Yes indeed there are MANY and they're all over in General Food Topics.

Jamie started this thread to get a sense of what tips were like in Vancouver & Western Canada. This is not a thread to discuss tipping etiquette. Any comments that are not germaine to regional tipping will be removed. This includes thinly veiled comments like: "I refuse to tip 15% on a bottle of wine in Western Canada becasue an expensive bottle of wine costs no more to decant than a cheaper wine ..." You get my point.

This is a REGIONAL thread folks ... keep the discussion REGIONAL.

A.

[/host]

Indeed, I started this thread to determine our local tipping culture compared to others. I began it when I was pondering the fact (in an adjacent thread regarding Canadian provincial minimum wages) that tell us that, for the most part, Canadian servers are paid a larger base wage than their US counterparts.

So I was wondering if the convential wisdom that Canadian dining patrons tip a little less than Americans holds water.
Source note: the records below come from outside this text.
Lemma grows_fate x w : grows b real w (with_fate x w).
Proof. intros Hb Hw. split_and!; [done|done|split; eauto]. Qed.
Lemma grows_effect f : (∀ w, grows b real w (f w)) → evolves (grows b real) (effect f).
Proof.
  intros Hf w. unfold effect.
  destruct (fs_fate w) as [|[|n] t|[|n] t]; simpl; try apply Hf; try apply grows_fate; try reflexivity.
  all: etrans; [apply Hf|apply grows_fate].
Qed.
Lemma grows_fsync : evolves (grows b real) fsync.
Proof. apply grows_effect. intros w. reflexivity. Qed.
(** Changing a row of an inode: its bytes only when it is young. *)
Lemma grows_alter f i w :
  ((i < b)%nat → ∀ r, in_data (f r) = in_data r) → (∀ r, in_private (f r) = in_private r) →
  grows b real w (set_inodes (alter f i) w).
Proof.
  intros Hf Hp Hb Hw. split_and!; [done| |split; [|done]].
  - intros j Hj. apply Hw. simpl in Hj. by apply lookup_alter_is_Some in Hj.
  - intros j r Hj Hr. simpl. destruct (decide (i = j)) as [<-|Hne].
    + rewrite lookup_alter_eq, Hr. simpl. eauto.
    + rewrite lookup_alter_ne by done. eauto.
Qed.
Lemma grows_nodes f w :
  (∀ x n, fs_nodes w !! x = Some n → ¬ removable real x → f (fs_nodes w) !! x = Some n) →
  grows b real w (set_nodes f w).
Proof. intros Hf Hb Hw. split_and!; [done|done|split; eauto]. Qed.
Lemma grows_insert d name n w :
  fs_nodes w !! (d, name) = None → grows b real w (set_nodes (<[(d, name) := n]>) w).
Proof.
  intros Hn. apply grows_nodes. intros x m Hx _. rewrite lookup_insert_ne; [done|]. congruence.
Qed.

Lemma grows_catch {A} (m : FS A) h :
  evolves (grows b real) m → (∀ e, evolves (grows b real) (h e)) → evolves (grows b real) (catch m h).
Proof.
  intros Hm Hh w. specialize (Hm w). unfold catch. destruct (m w) as [a w'|e w']; [done|].
  destruct e; try done; (etrans; [exact Hm|apply Hh]).
Qed.
Lemma grows_on_file_exists {A} (m h : FS A) :
  evolves (grows b real) m → evolves (grows b real) h → evolves (grows b real) (on_file_exists m h).
Proof. intros Hm Hh. apply grows_catch; [done|]. intros []; simpl; eauto with evolves typeclass_instances. Qed.
Lemma grows_on_os_error {A} (m : FS A) msg :
  evolves (grows b real) m → evolves (grows b real) (on_os_error m msg).
Proof. intros Hm. apply grows_catch; [done|]. intros []; simpl; eauto with evolves typeclass_instances. Qed.
Lemma grows_write_all i data : (b <= i)%nat → evolves (grows b real) (write_all i data).
Proof.
  intros Hi w. assert (Ha : ∀ d, grows b real w (set_inodes (alter (append_data d) i) w)).
  { intros d. apply grows_alter; [lia|done]. }
  unfold write_all. destruct (fs_fate w) as [|[|n] t|[|n] t]; simpl; try apply Ha;
    (etrans; [apply Ha|apply grows_fate]).
Qed.
Lemma grows_open_exclusive {A} d name (f : nat → FS A) :
  (∀ i, (b <= i)%nat → evolves (grows b real) (f i)) →
  evolves (grows b real) (open_exclusive d name ≫= f).
Proof.
  intros Hf w. destruct (decide (b <= fs_next w)%nat) as [Hb|Hb]; [|intros ?; lia].
  unfold open_exclusive, look, gets, ensure, raise, mbind, M_bind, mret, M_ret. cbn beta iota.
  destruct (bool_decide _) eqn:Hn; [|simpl; reflexivity]. apply bool_decide_eq_true in Hn.
  assert (Hc : grows b real w (create_file d name w)).
  { intros _ Hw. simpl. split_and!; [lia| |split].
    - intros i. simpl. destruct (decide (i = fs_next w)) as [->|Hne]; [lia|].
      rewrite lookup_insert_ne by done. intros Hi%Hw. lia.
    - intros i r Hi Hr. simpl. rewrite lookup_insert_ne by lia. eauto.
    - intros x n Hx _. simpl. rewrite lookup_insert_ne; [done|]. congruence. }
  specialize (Hf (fs_next w) Hb).
  unfold effect. destruct (fs_fate w) as [|[|n] t|[|n] t]; cbn beta iota;
    try reflexivity; try apply grows_fate; (etrans; [exact Hc|]); [apply Hf|..];
    (etrans; [apply grows_fate|apply Hf]).
Qed.
Lemma grows_open d name : evolves (grows b real) (open_exclusive d name).
Proof.
  intros w. pose proof (grows_open_exclusive d name mret) as Hf.
  specialize (Hf (λ i _, evolves_ret _ i) w). unfold mbind, M_bind in Hf.
  by destruct (open_exclusive d name w).
Qed.

(** ** Looking leaves everything as it is *)
Lemma grows_look {A} (m : FS A) : keeps id m → evolves (grows b real) m.
Proof. intros Hm w. specialize (Hm w). unfold id in Hm. rewrite Hm. reflexivity. Qed.
Lemma looks_entry_exists d name : keeps id (entry_exists d name).
Proof. unfold entry_exists, look. eauto with keeps. Qed.
Lemma looks_entry_stat d name : keeps id (entry_stat d name).
Proof.
  unfold entry_stat, look. apply keeps_bind; [apply looks_entry_exists|]. intros []; eauto with keeps.
Qed.
Lemma looks_inode_of i : keeps id (inode_of i).
Proof. unfold inode_of, look. eauto with keeps. Qed.
Lemma looks_same_file d a c : keeps id (same_file d a c).
Proof. unfold same_file, look. eauto with keeps. Qed.
Lemma looks_read_regular d name limit single : keeps id (read_regular d name limit single).
Proof.
  unfold read_regular, require_owner_private. apply keeps_bind; [apply looks_entry_stat|].
  intros [[]|]; eauto 10 using looks_inode_of with keeps.
Qed.
Lemma looks_walk_root parts d : keeps id (walk_root d parts).
Proof.
  revert d. induction parts as [|part rest IH]; intros d; simpl; [apply keeps_raise|].
  apply keeps_bind; [apply looks_entry_stat|]. unfold require_owner_private.
  intros [[]|]; try apply keeps_raise. destruct rest; [eauto with keeps|apply IH].
Qed.
Lemma looks_open_secure_root p : keeps id (open_secure_root p).
Proof. unfold open_secure_root. eauto using looks_walk_root with keeps. Qed.

(** ** The system calls *)
Lemma grows_mkdir d name : evolves (grows b real) (mkdir d name).
Proof.
  intros w. unfold mkdir, look, gets, ensure, mbind, M_bind, mret, M_ret. cbn beta iota.
  destruct (bool_decide _) eqn:Hn; [|simpl; reflexivity]. apply bool_decide_eq_true in Hn.
  assert (Hc : ∀ x, grows b real w (with_fate x (Fs (<[(d, name) := NDir (fs_next w) true]> (fs_nodes w))
    (fs_inodes w) (S (fs_next w)) (fs_fate w)))).
  { intros x Hb Hw. split_and!; simpl; [lia| |split; [eauto|]].
    - intros i Hi. simpl. specialize (Hw i Hi). lia.
    - intros y n Hy _. simpl. rewrite lookup_insert_ne; [done|]. congruence. }
  unfold effect. destruct (fs_fate w) as [|[|n] t|[|n] t] eqn:Hf; simpl; try reflexivity;
    try apply grows_fate; [|apply Hc|apply Hc].
  specialize (Hc Lives). unfold with_fate in Hc. simpl in Hc. by rewrite <- Hf in Hc.
Qed.
Lemma grows_link d name d' name' : evolves (grows b real) (link d name d' name').
Proof.
  intros w. unfold link, look, gets, from_option, ensure, mbind, M_bind, mret, M_ret, raise. cbn beta iota.
  destruct (fs_nodes w !! (d, name)) as [n|]; [|simpl; reflexivity]. cbn beta iota.
  destruct (bool_decide _) eqn:Hn; [|simpl; reflexivity]. apply bool_decide_eq_true in Hn.
  assert (Hc : ∀ n', grows b real w (set_nodes (<[(d', name') := n']>) w)) by (intros n'; by apply grows_insert).
  destruct n as [i| | |]; try (simpl; reflexivity).
  all: unfold effect; destruct (fs_fate w) as [|[|m] t|[|m] t]; cbn beta iota; simpl end_world;
    try reflexivity; try apply grows_fate.
  all: try (etrans; [|apply grows_fate]).
  all: first [apply Hc|etrans; [apply Hc|by apply grows_alter]].
Qed.
Lemma grows_unlink d name : removable real (d, name) → evolves (grows b real) (unlink d name).
Proof.
  intros Hr. unfold unlink, look.
  assert (Hc : ∀ w, grows b real w (set_nodes (delete (d, name)) w)).
  { intros w. apply grows_nodes. intros x n Hx Hnr. rewrite lookup_delete_ne; [done|]. by intros <-. }
  apply evolves_bind; [apply grows_preorder|apply evolves_gets, grows_preorder|].
  intros [[i| | |]|]; try apply evolves_raise, grows_preorder; apply grows_effect; intros w; [|apply Hc..].
  etrans; [apply Hc|by apply grows_alter].
Qed.
End Growth.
My (unstated and untried) hypothesis is that, in the US, a lower base wage and higher tips would find equillibrium with the opposite formula here.

And then we heard from Jackal10 from England, to whom tipping is seemingly foreign . . .

Jackal10 There are many threads here on tipping.

Personally I never tip, and think restaurants should pay their staff a decent wage. If I have the problem with the service, of have exceptional service I will write (or talk) to the management. Its their problem to sort or reward, not mine.

If the meal is to cost 20% more I would rather that was honestly stated upfront, than implied as a "routine" tip. Why should I collude in a revenue evasion scam? Someone has to pay for schools and unemployment benefit...

I've travelled frequently to the UK and have certainly noticed that the service culture, which is much less incented than here, especially at lower price points, such as the Casual Fine Dining sector, tends to be inferior. I believe that's as a result of several things:

1. The vestigial remains of a class-based culture, i.e. "us versus them", aka "attitude";

2. The lack of incentives via gratuities; i.e. your income is vased on your knowledge, speed and skill.

3. Inferior training, especially compared to Earls, Cactus Club, The Keg, Joey's Global, Milestone's et al.

These reasons partially explain why so many CFD sector owners and managers visist here from the UK, continental Europe and the US. I thinks its safe to say that some are flabbergasted by the depth of needs satisfaction training and sense of confident, entrepreneuial spirit demonstrated by young service personnel (especially in CFD) across Western Canada.

I would ask Jackal10 if he tips when eating out abroad? I would also remind him that restaurant service personnel pay taxes too, and that those taxes pay for "schools and unemployment benefit", shoulder-to-shoulder with the proprietor.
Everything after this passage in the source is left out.